Data extracted from a collection:
-------

(** [EEWSAnalyzer.get_statistics].  The attribute [results], a copy of the
    returned dictionary, is left out. *)
Definition get_statistics (self : EEWSAnalyzer) : result (stats * EEWSAnalyzer) :=
  self <- (match df_analyzed self with
           | None => r <- calculate_errors self ;; Ok (snd r)
           | Some _ => Ok self
           end) ;;
  match df_analyzed self, df self with
  | Some analyzed, Some all =>
      let d := filter (fun a => is_some (Epicenter_Error_km a)) analyzed in
      rate <- truediv (List.length d) (len all) ;;
      let proc := map (fun a => Processing_Time (base a)) d in
      Ok (mkStats
            (len all)
            (List.length d)
            (Z.of_nat (len all) - Z.of_nat (List.length d))%Z
            (rate * 100)
            (Series_mean (map Epicenter_Error_km d))
            (Series_std (map Epicenter_Error_km d))
            (Series_median (map Epicenter_Error_km d))
            (Series_max (map Epicenter_Error_km d))
            (Series_min (map Epicenter_Error_km d))
            (Series_mean (map Magnitude_Error d))
            (Series_std (map Magnitude_Error d))
            (rms (map Magnitude_Error d))
            (Series_mean (map Depth_Error_km d))
            (Series_std (map Depth_Error_km d))
            (Series_mean proc)
            (Series_std proc)
            (Series_median proc)
            (Series_max proc)
            (Series_min proc)
            (* 'Is_Inland' in df.columns and df['Is_Inland'].notna().any() *)
            (if existsb (fun a => is_some (Is_Inland (base a))) d
             then
               let df_inland := filter (is_inland_eq true) d in
               let df_offshore := filter (is_inland_eq false) d in
               Some (mkBreakdown (List.length df_inland) (List.length df_offshore)
                       (stats_of_subset df_inland) (stats_of_subset df_offshore))
             else None),
          self)
  | _, _ => Raise TypeError
  end.

End Analysis.
Lemma IsValid_unknown (r : UserRole) :
  r <> RoleAdmin -> r <> RoleMember -> r <> RoleViewer -> IsValid r = false.
Proof.
  intros Ha Hm Hv. unfold IsValid.
  destruct (String.eqb_spec r RoleAdmin); [contradiction|].
  destruct (String.eqb_spec r RoleMember); [contradiction|].
  destruct (String.eqb_spec r RoleViewer); [contradiction|]. reflexivity.
Qed.

Lemma HasPermission_unknown_l (r q : UserRole) :
  r <> RoleAdmin -> r <> RoleMember -> r <> RoleViewer -> HasPermission r q = false.
Proof.
  intros Ha Hm Hv. unfold HasPermission. rewrite roleLevels_unknown by assumption.
  reflexivity.
Qed.

Lemma HasPermission_unknown_r (r q : UserRole) :
  q <> RoleAdmin -> q <> RoleMember -> q <> RoleViewer -> HasPermission r q = false.
Proof.
  intros Ha Hm Hv. unfold HasPermission. rewrite (roleLevels_unknown q) by assumption.
  destruct (roleLevels r); reflexivity.
Qed.

Lemma HasPermission_refl_iff_valid (r : UserRole) : HasPermission r r = IsValid r.
Proof.
  role_cases r; try reflexivity.
  rewrite HasPermission_unknown_l, IsValid_unknown by assumption. reflexivity.
Qed.

Lemma HasPermission_trans (r q s : UserRole) :
  HasPermission r q = true -> HasPermission q s = true -> HasPermission r s = true.
Proof.
  role_cases r; [| | |rewrite HasPermission_unknown_l by assumption; discriminate];
    (role_cases q; [| | |rewrite HasPermission_unknown_r by assumption; discriminate]);
    (role_cases s; [| | |rewrite (HasPermission_unknown_r _ s) by assumption; discriminate]);
    vm_compute; congruence.
Qed.

Lemma HasPermission_viewer (r : UserRole) : HasPermission r RoleViewer = IsValid r.
Proof.
  role_cases r; try reflexivity.
  rewrite HasPermission_unknown_l, IsValid_unknown by assumption. reflexivity.
Qed.

(** X3.  The role predicates are one hierarchy.  For every role string:
    HasPermission is reflexive exactly on the valid roles, it is transitive
    and antisymmetric, and the three named capabilities are HasPermission
    against ADMIN, MEMBER and VIEWER. *)
Theorem roles_form_one_hierarchy (r q s : UserRole) :
  HasPermission r r = IsValid r
  /\ (HasPermission r q = true -> HasPermission q s = true -> HasPermission r s = true)
  /\ (HasPermission r q = true -> HasPermission q r = true -> r = q)
  /\ CanManageOrganization r = HasPermission r RoleAdmin
  /\ CanUploadFiles r = HasPermission r RoleMember
  /\ CanViewFiles r = HasPermission r RoleViewer.
Proof.
  split; [apply HasPermission_refl_iff_valid|].
  split; [apply HasPermission_trans|].
  split; [|split; [|split]].
  - role_cases r; [| | |rewrite HasPermission_unknown_l by assumption; discriminate];
      (role_cases q; [| | |rewrite HasPermission_unknown_r by assumption; discriminate]);
      vm_compute; congruence.
  - role_cases r; try reflexivity.
    rewrite HasPermission_unknown_l by assumption. unfold CanManageOrganization.
    destruct (String.eqb_spec r RoleAdmin); [contradiction | reflexivity].
  - role_cases r; try reflexivity.
    rewrite HasPermission_unknown_l by assumption. unfold CanUploadFiles.
    destruct (String.eqb_spec r RoleAdmin); [contradiction|].
    destruct (String.eqb_spec r RoleMember); [contradiction | reflexivity].
  - rewrite HasPermission_viewer. reflexivity.
Qed.

(** X4.  The role gates are nested: whoever passes RequireAdmin passes
    RequireMember, whoever passes RequireMember passes RequireViewer, and
    RequireViewer passes exactly the authenticated contexts with a valid
    role; an unauthenticated context gets 401, never 403. *)
Theorem role_gates_are_nested (c : AuthValue) :
  (RequireAdmin c = Pass -> RequireMember c = Pass)
  /\ (RequireMember c = Pass -> RequireViewer c = Pass)
  /\ (RequireViewer c = Pass <->
      exists a, c = Auth a /\ IsAuthenticated a = true /\ IsValid (Role a) = true)
  /\ (forall required a,
        c = Auth a -> IsAuthenticated a = false ->
        RequireRole required c = Refuse 401 "Authentication required").
Proof.
  assert (Hpass : forall required,
             RequireRole required c = Pass <->
             exists a, c = Auth a /\ IsAuthenticated a = true
                       /\ HasPermission (Role a) required = true).
  { intros required. unfold RequireRole. destruct c as [| |a].
    - split; [discriminate | intros (a & Ha & _); discriminate].
    - split; [discriminate | intros (a & Ha & _); discriminate].
    - destruct (IsAuthenticated a) eqn:Ea; simpl.
      + destruct (HasPermission (Role a) required) eqn:Ep; simpl.
        * split; [intros _; exists a; auto | reflexivity].
        * split; [discriminate|]. intros (a' & Ha' & _ & Hp).
          inversion Ha'; subst a'. congruence.
      + split; [discriminate|]. intros (a' & Ha' & Hauth & _).
        inversion Ha'; subst a'. congruence. }
  split; [|split; [|split]].
  - unfold RequireAdmin, RequireMember. rewrite !Hpass.
    intros (a & Ha & Hauth & Hp). exists a. split; [exact Ha|]. split; [exact Hauth|].
    exact (HasPermission_trans _ RoleAdmin RoleMember Hp eq_refl).
  - unfold RequireMember, RequireViewer. rewrite !Hpass.
    intros (a & Ha & Hauth & Hp). exists a. split; [exact Ha|]. split; [exact Hauth|].
    exact (HasPermission_trans _ RoleMember RoleViewer Hp eq_refl).
  - unfold RequireViewer. rewrite Hpass.
    split; intros (a & Ha & Hauth & Hp); exists a; (split; [exact Ha|]);
      (split; [exact Hauth|]).
    + rewrite <- HasPermission_viewer. exact Hp.
    + rewrite HasPermission_viewer. exact Hp.
  - intros required a -> Hauth. unfold RequireRole. rewrite Hauth. reflexivity.
Qed.

End RoleProps.

(** ** Content validation, further properties *)
Module ValidationMore.
Import Go Models Repository Services ServicesMore StatementsMore.

Lemma verdictOf_addWarning msg r : verdictOf (addWarning msg r) = verdictOf r.
Proof. reflexivity. Qed.

Lemma verdictOf_setDetectedMimeType m r : verdictOf (setDetectedMimeType m r) = verdictOf r.
Proof. reflexivity. Qed.

Lemma verdictOf_addError msg r r' :
  verdictOf r = verdictOf r' -> verdictOf (addError msg r) = verdictOf (addError msg r').
Proof. unfold verdictOf. simpl. intros Heq. inversion Heq. reflexivity. Qed.

Lemma verdictOf_guarded_error (b : bool) msg r r' :
  verdictOf r = verdictOf r' ->
  verdictOf (if b then addError msg r else r)
  = verdictOf (if b then addError msg r' else r').
Proof. intros Heq. destruct b; [apply verdictOf_addError|]; exact Heq. Qed.

Lemma verdictOf_warnEach prefix patterns text r :
  verdictOf (warnEach prefix patterns text r) = verdictOf r.
Proof.
  revert r. induction patterns as [|d patterns IH]; intros r; simpl; [reflexivity|].
  rewrite IH. destruct (Contains text d); reflexivity.
Qed.

Lemma verdictOf_checkDangerousChars chars filename r r' :
  verdictOf r = verdictOf r' ->
  verdictOf (checkDangerousChars chars filename r)
  = verdictOf (checkDangerousChars chars filename r').
Proof.
  revert r r'. induction chars as [|d chars IH]; intros r r' Heq; simpl; [exact Heq|].
  apply IH. destruct (Contains filename d); [apply verdictOf_addError|]; exact Heq.
Qed.

Lemma verdictOf_validateFileSize size r r' :
  verdictOf r = verdictOf r' ->
  verdictOf (validateFileSize size r) = verdictOf (validateFileSize size r').
Proof.
  intros Heq. unfold validateFileSize.
  destruct (size =? 0), (size >? MaxFileSize);
    repeat apply verdictOf_addError; exact Heq.
Qed.

Section Verdict.
Context `{Lib}.

Lemma verdictOf_validateFilename filename r r' :
  verdictOf r = verdictOf r' ->
  verdictOf (validateFilename filename r) = verdictOf (validateFilename filename r').
Proof.
  intros Heq. unfold validateFilename.
  destruct (String.eqb (TrimSpace filename) EmptyString);
    [apply verdictOf_addError; exact Heq|].
  cbv zeta. do 2 apply verdictOf_guarded_error.
  apply verdictOf_checkDangerousChars, Heq.
Qed.

Lemma verdictOf_validateMimeTypeConsistency declared detected r :
  verdictOf (validateMimeTypeConsistency declared detected r) = verdictOf r.
Proof.
  unfold validateMimeTypeConsistency.
  repeat match goal with
         | |- context [if ?b then _ else _] => destruct b
         end; reflexivity.
Qed.

Lemma verdictOf_validateFileSignature content detected r :
  verdictOf (validateFileSignature content detected r) = verdictOf r.
Proof.
  unfold validateFileSignature.
  repeat match goal with
         | |- context [if ?b then _ else _] => destruct b
         end; reflexivity.
Qed.

Lemma verdictOf_checkMaliciousContent filename content r r' :
  verdictOf r = verdictOf r' ->
  verdictOf (checkMaliciousContent filename content r)
  = verdictOf (checkMaliciousContent filename content r').
Proof.
  intros Heq. unfold checkMaliciousContent. cbv zeta.
  destruct (isTextContent content); rewrite ?verdictOf_warnEach;
    (destruct (len content >? 2);
     [do 3 apply verdictOf_guarded_error|]; rewrite ?verdictOf_warnEach; exact Heq).
Qed.

Lemma verdictOf_validateFileExtension filename r r' :
  verdictOf r = verdictOf r' ->
  verdictOf (validateFileExtension filename r)
  = verdictOf (validateFileExtension filename r').
Proof.
  intros Heq. unfold validateFileExtension.
  repeat match goal with
         | |- context [if ?b then _ else _] => destruct b
         end;
    rewrite ?verdictOf_addWarning; try apply verdictOf_addError; exact Heq.
Qed.

(** X5.  Acceptance does not look at MIME types.  Whether ValidateFile accepts a
    file, and with which errors, is the same for every declared type and
    for every outcome of type detection; so are the fingerprint and the
    size.  Declared and detected types only produce warnings. *)
Theorem validation_verdict_ignores_mime_types
    (S1 S2 : Sniffer) (filename declared1 declared2 : string) (content : Reader) :
  let r1 := fst (ValidateFile (H0 := S1) filename declared1 content) in
  let r2 := fst (ValidateFile (H0 := S2) filename declared2 content) in
  IsValid r1 = IsValid r2 /\ Errors r1 = Errors r2
  /\ FVR_ContentHash r1 = FVR_ContentHash r2 /\ FileSize r1 = FileSize r2.
Proof.
  cbn zeta.
  assert (Hv : verdictOf (fst (ValidateFile (H0 := S1) filename declared1 content))
               = verdictOf (fst (ValidateFile (H0 := S2) filename declared2 content))).
  { unfold ValidateFile. destruct (ioCopy content) as [[bs e] rest].
    destruct e as [msg|]; [reflexivity|]. simpl.
    rewrite !verdictOf_validateFileSignature.
    apply verdictOf_validateFileExtension, verdictOf_checkMaliciousContent.
    rewrite !verdictOf_validateMimeTypeConsistency, !verdictOf_setDetectedMimeType.
    reflexivity. }
  pose proof (UploadProps.ValidateFile_digest (H0 := S1) filename declared1 content) as D1.
  pose proof (UploadProps.ValidateFile_digest (H0 := S2) filename declared2 content) as D2.
  unfold verdictOf in Hv. injection Hv as Hvalid Herrors.
  split; [exact Hvalid|]. split; [exact Herrors|].
  destruct (ioCopy content) as [[bs e] rest] eqn:Ecopy. destruct e as [msg|].
  - unfold ValidateFile. rewrite Ecopy. split; reflexivity.
  - unfold digestOf in D1, D2. inversion D1. inversion D2. split; congruence.
Qed.

End Verdict.

(** *** Executables and dangerous extensions *)

Lemma HasPrefix_substring (s pre : string) :
  HasPrefix s pre = true ->
  String.substring 0 (String.length pre) s = pre
  /\ (String.length pre <= String.length s)%nat.
Proof.
  revert s. induction pre as [|p pre IH]; intros s Hp.
  - destruct s; simpl; split; try reflexivity; lia.
  - destruct s as [|c s]; simpl in Hp; [discriminate|].
    destruct (Ascii.eqb c p) eqn:E; [|discriminate].
    apply Ascii.eqb_eq in E. subst c.
    destruct (IH s Hp) as [Hsub Hlen]. simpl. rewrite Hsub. split; [reflexivity | lia].
Qed.

Lemma magic_at_start (bs magic : string) :
  String.length magic = 4%nat ->
  HasPrefix bs magic = true ->
  (len bs >? 2) = true
  /\ ((len bs >=? 4) && String.eqb (String.substring 0 4 bs) magic) = true.
Proof.
  intros Hfour Hp. destruct (HasPrefix_substring bs magic Hp) as [Hsub Hlen].
  rewrite Hfour in Hsub, Hlen. rewrite Hsub, String.eqb_refl. unfold len. split.
  - apply Z.gtb_lt. lia.
  - apply andb_true_iff. split; [|reflexivity]. apply Z.geb_le. lia.
Qed.

Section Executables.
Context `{Lib}.

Lemma checkMaliciousContent_rejects filename content r :
  executableMagic content ->
  IsValid (checkMaliciousContent filename content r) = false.
Proof.
  intros Hexe. unfold checkMaliciousContent. cbv zeta.
  set (r0 := warnEach "Suspicious filename pattern detected: " suspiciousPatterns
               (ToLower filename) r).
  assert (Hgate : (len content >? 2) = true
          /\ (Contains content "MZ" && Contains content peMarker
              || (len content >=? 4) && String.eqb (String.substring 0 4 content) elfMagic
              || (len content >=? 4)
                 && (String.eqb (String.substring 0 4 content) machO32Magic
                     || String.eqb (String.substring 0 4 content) machO64Magic)) = true).
  { destruct Hexe as [He | [Hm | [Hm | (Hlen & Hmz & Hpe)]]].
    - destruct (magic_at_start content elfMagic eq_refl He) as [Hgt Hc].
      split; [exact Hgt|]. rewrite Hc. rewrite orb_true_r. reflexivity.
    - destruct (magic_at_start content machO32Magic eq_refl Hm) as [Hgt Hc].
      split; [exact Hgt|]. apply andb_true_iff in Hc. destruct Hc as [Hc1 Hc2].
      rewrite Hc1, Hc2. rewrite !orb_true_r. reflexivity.
    - destruct (magic_at_start content machO64Magic eq_refl Hm) as [Hgt Hc].
      split; [exact Hgt|]. apply andb_true_iff in Hc. destruct Hc as [Hc1 Hc2].
      rewrite Hc1, Hc2. rewrite !orb_true_r. reflexivity.
    - split; [apply Z.gtb_lt; lia|]. rewrite Hmz, Hpe. reflexivity. }
  destruct Hgate as [Hgt Hany]. rewrite Hgt.
  change ("PE" +:+ bytes [0%N; 0%N]) with peMarker.
  change (bytes [127%N] +:+ "ELF") with elfMagic.
  change (bytes [254%N; 237%N; 250%N; 206%N]) with machO32Magic.
  change (bytes [254%N; 237%N; 250%N; 207%N]) with machO64Magic.
  destruct (Contains content "MZ" && Contains content peMarker);
    destruct ((len content >=? 4) && String.eqb (String.substring 0 4 content) elfMagic);
    destruct ((len content >=? 4)
              && (String.eqb (String.substring 0 4 content) machO32Magic
                  || String.eqb (String.substring 0 4 content) machO64Magic));
    try discriminate Hany;
    (destruct (isTextContent content);
     [apply ValidationProps.keeps_warnEach; reflexivity | reflexivity]).
Qed.
(** * kconnect: discovery providers (AKS provider plumbing, EKS discovery)

    A shallow embedding of
      - pkg/plugins/discovery/azure (package azure): [New], [setup],
        [ConfigurationItems] of the AKS cluster provider;
      - pkg/plugins/discovery/aws/discover.go (package aws): [Discover],
        [listClusters], [getClusterConfig] of the EKS cluster provider.

    Go values are modelled as follows.  A pointer or interface that the
    code tests against nil, or dereferences on data it received from a
    collaborator, is an [option]; a nil dereference is a panic.  A function
    returning [(T, error)] returns a pair whose second component is
    [option error] ([None] is the nil error).  A [map[string]*T] is a
    [gmap string T].  Methods that mutate their receiver take the receiver
    and return the new one. *)

From Stdlib Require Import String List Bool Arith Lia.
From stdpp Require Import base option list strings gmap fin_maps.

Local Open Scope string_scope.
Local Open Scope list_scope.

(** ** Go runtime: errors and panics *)

Module Go.

(** An [error] is either a leaf made by [errors.New] (or handed over by a
    library) or a value made by [fmt.Errorf] with one [%w] verb: it keeps
    the formatted message and the wrapped cause. *)
Inductive error : Type :=
| errors_New (msg : string)
| wrapError (msg : string) (cause : error).

(** [err.Error()] *)
Definition Error (e : error) : string :=
  match e with
  | errors_New msg => msg
  | wrapError msg _ => msg
  end.

(** [errors.Unwrap(err)] *)
Definition Unwrap (e : error) : option error :=
  match e with
  | errors_New _ => None
  | wrapError _ cause => Some cause
  end.

(** [fmt.Errorf(prefix + "%w", err)]: every format string of the two
    packages ends in [%w], so the message is the formatted prefix followed
    by the cause's message. *)
Definition fmt_Errorf_w (prefix : string) (err : error) : error :=
  wrapError (prefix +:+ Error err) err.

(** How a call ends: it returns, or the goroutine panics. *)
Inductive Outcome (A : Type) : Type :=
| Returned (a : A)
| Panicked (msg : string).
Arguments Returned {A} a.
Arguments Panicked {A} msg.

Definition nilDereference : string :=
  "runtime error: invalid memory address or nil pointer dereference".

(** An error with everything it wraps: [err], [errors.Unwrap(err)], ... *)
Fixpoint chain (e : error) : list error :=
  e :: match e with
       | errors_New _ => []
       | wrapError _ cause => chain cause
       end.

(** [context.Canceled] *)
Definition context_Canceled : error := errors_New "context canceled".

(** A message names a string when the string occurs in it. *)
Definition mentions (msg name : string) : Prop :=
  exists before after, msg = before +:+ name +:+ after.

End Go.

Import Go.

(** ** pkg/config: configuration sets *)

Module config.

Inductive ItemType : Type := ItemTypeString | ItemTypeBool.

Inductive ItemValue : Type :=
| StringValue (s : string)
| BoolValue (b : bool).

(** Modelled from the spec: the configuration item of pkg/config, which is
    not among the sources.  "ConfigItem{kind: String|Bool|..., default:
    value, description: string, shortAlias: optional char}". *)
Record Item : Type := mkItem {
  Name : string;
  Type_ : ItemType;
  DefaultValue : ItemValue;
  Description : string;
  Shorthand : option string
}.

(** Modelled from the spec: the ConfigurationSet of pkg/config, "an
    ordered mapping of named, typed configuration items", "names unique
    within a set".  The items are kept in declaration order. *)
Definition ConfigurationSet : Type := list Item.

(** Modelled from the spec: [config.NewConfigurationSet()]. *)
Definition NewConfigurationSet : ConfigurationSet := [].

Definition Exists (name : string) (cs : ConfigurationSet) : bool :=
  existsb (fun it => String.eqb (Name it) name) cs.

Definition ErrConfigExists : error :=
  errors_New "configuration item already exists".
Definition ErrConfigNotFound : error :=
  errors_New "configuration item not found".

(** Modelled from the spec: [cs.Add(item)]; names are unique within a
    set, so a second item of the same name is refused. *)
Definition Add (item : Item) (cs : ConfigurationSet)
  : option error * ConfigurationSet :=
  if Exists (Name item) cs then (Some ErrConfigExists, cs)
  else (None, cs ++ [item]).

(** Modelled from the spec: [cs.String(name, defaultValue, description)]
    declares a string item with a default and no short alias. *)
Definition String_ (name defaultValue description : string)
    (cs : ConfigurationSet) : option error * ConfigurationSet :=
  Add (mkItem name ItemTypeString (StringValue defaultValue) description None) cs.

(** Modelled from the spec: [cs.Bool(name, defaultValue, description)]. *)
Definition Bool_ (name : string) (defaultValue : bool) (description : string)
    (cs : ConfigurationSet) : option error * ConfigurationSet :=
  Add (mkItem name ItemTypeBool (BoolValue defaultValue) description None) cs.

Definition withShorthand (shorthand : string) (it : Item) : Item :=
  mkItem (Name it) (Type_ it) (DefaultValue it) (Description it) (Some shorthand).

(** Modelled from the spec: [cs.SetShort(name, shorthand)] gives the named
    item its short alias; alias conflicts are found "at merge time (not at
    individual declaration time)", so none is looked for here. *)
Definition SetShort (name shorthand : string) (cs : ConfigurationSet)
  : option error * ConfigurationSet :=
  if Exists name cs
  then (None, map (fun it => if String.eqb (Name it) name
                             then withShorthand shorthand it else it) cs)
  else (Some ErrConfigNotFound, cs).

(** [cs.Get(name)] *)
Definition Get (name : string) (cs : ConfigurationSet) : option Item :=
  find (fun it => String.eqb (Name it) name) cs.

End config.

(** ** Identities and authorizers *)

Module oidc.
(** Modelled from the spec: [oidc.Identity] of pkg/oidc,
    "OIDCIdentity{token material}", produced by an identity provider. *)
Record Identity : Type := mkIdentity {
  IDToken : string;
  idProviderName : string
}.
End oidc.

Module autorest.
(** [autorest.Authorizer]: the bearer authorizer built by
    [autorest.NewBearerAuthorizer] around a token provider, or any other
    implementation of the interface. *)
Inductive Authorizer : Type :=
| NewBearerAuthorizer (tokenProvider : oidc.Identity)
| otherAuthorizer (handle : string).
End autorest.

-------

Give back, verbatim, the lines from the top of the entries above through the line containing "Some _ => Ok self".

(** [EEWSAnalyzer.get_statistics].  The attribute [results], a copy of the
    returned dictionary, is left out. *)
Definition get_statistics (self : EEWSAnalyzer) : result (stats * EEWSAnalyzer) :=
  self <- (match df_analyzed self with
           | None => r <- calculate_errors self ;; Ok (snd r)
           | Some _ => Ok self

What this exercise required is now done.